- [Task requirements]: Print the lines below exactly, beginning with the one that contains "apply stmt_holds; [done|]. intros i w HI Hsh." and stopping after the last line.

- [Material provided]:
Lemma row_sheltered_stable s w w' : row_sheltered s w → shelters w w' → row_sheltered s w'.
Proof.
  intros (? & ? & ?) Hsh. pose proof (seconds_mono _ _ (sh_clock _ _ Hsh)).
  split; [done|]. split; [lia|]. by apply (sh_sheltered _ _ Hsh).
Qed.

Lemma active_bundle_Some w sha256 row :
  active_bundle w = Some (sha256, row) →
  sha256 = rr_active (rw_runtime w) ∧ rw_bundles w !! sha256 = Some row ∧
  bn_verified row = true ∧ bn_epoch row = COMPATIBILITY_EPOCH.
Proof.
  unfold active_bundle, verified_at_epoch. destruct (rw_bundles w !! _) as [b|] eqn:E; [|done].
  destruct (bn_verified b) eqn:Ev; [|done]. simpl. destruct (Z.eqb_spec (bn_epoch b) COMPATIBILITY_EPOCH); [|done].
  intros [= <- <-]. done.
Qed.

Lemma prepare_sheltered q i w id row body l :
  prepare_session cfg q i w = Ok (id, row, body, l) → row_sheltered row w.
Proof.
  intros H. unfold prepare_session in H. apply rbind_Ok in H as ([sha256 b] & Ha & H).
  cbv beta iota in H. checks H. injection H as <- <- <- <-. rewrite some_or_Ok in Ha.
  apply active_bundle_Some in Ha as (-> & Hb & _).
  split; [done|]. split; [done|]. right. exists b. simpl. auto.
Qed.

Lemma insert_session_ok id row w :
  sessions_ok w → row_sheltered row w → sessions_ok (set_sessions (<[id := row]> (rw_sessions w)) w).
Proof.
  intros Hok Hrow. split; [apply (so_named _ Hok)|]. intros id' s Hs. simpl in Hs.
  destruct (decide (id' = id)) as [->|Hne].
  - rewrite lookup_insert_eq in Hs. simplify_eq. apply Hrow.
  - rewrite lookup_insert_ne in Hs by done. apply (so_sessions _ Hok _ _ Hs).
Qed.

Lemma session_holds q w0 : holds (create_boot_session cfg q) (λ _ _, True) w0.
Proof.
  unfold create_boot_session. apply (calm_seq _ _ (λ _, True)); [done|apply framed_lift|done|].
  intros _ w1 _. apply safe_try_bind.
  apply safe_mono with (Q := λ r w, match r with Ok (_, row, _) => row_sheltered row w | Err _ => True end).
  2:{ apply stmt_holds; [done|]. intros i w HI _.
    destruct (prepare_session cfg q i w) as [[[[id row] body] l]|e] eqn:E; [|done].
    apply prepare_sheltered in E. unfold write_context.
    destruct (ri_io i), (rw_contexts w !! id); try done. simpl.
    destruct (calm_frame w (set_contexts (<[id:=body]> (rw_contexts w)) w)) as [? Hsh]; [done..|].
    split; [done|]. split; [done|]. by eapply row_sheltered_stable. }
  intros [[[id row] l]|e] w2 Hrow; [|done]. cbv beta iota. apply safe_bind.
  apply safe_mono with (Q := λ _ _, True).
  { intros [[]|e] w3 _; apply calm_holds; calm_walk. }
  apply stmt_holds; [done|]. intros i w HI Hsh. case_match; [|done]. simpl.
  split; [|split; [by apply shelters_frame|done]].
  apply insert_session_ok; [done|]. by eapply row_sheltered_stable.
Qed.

- [Solution for this task]:
  apply stmt_holds; [done|]. intros i w HI Hsh. case_match; [|done]. simpl.
  split; [|split; [by apply shelters_frame|done]].
  apply insert_session_ok; [done|]. by eapply row_sheltered_stable.
Qed.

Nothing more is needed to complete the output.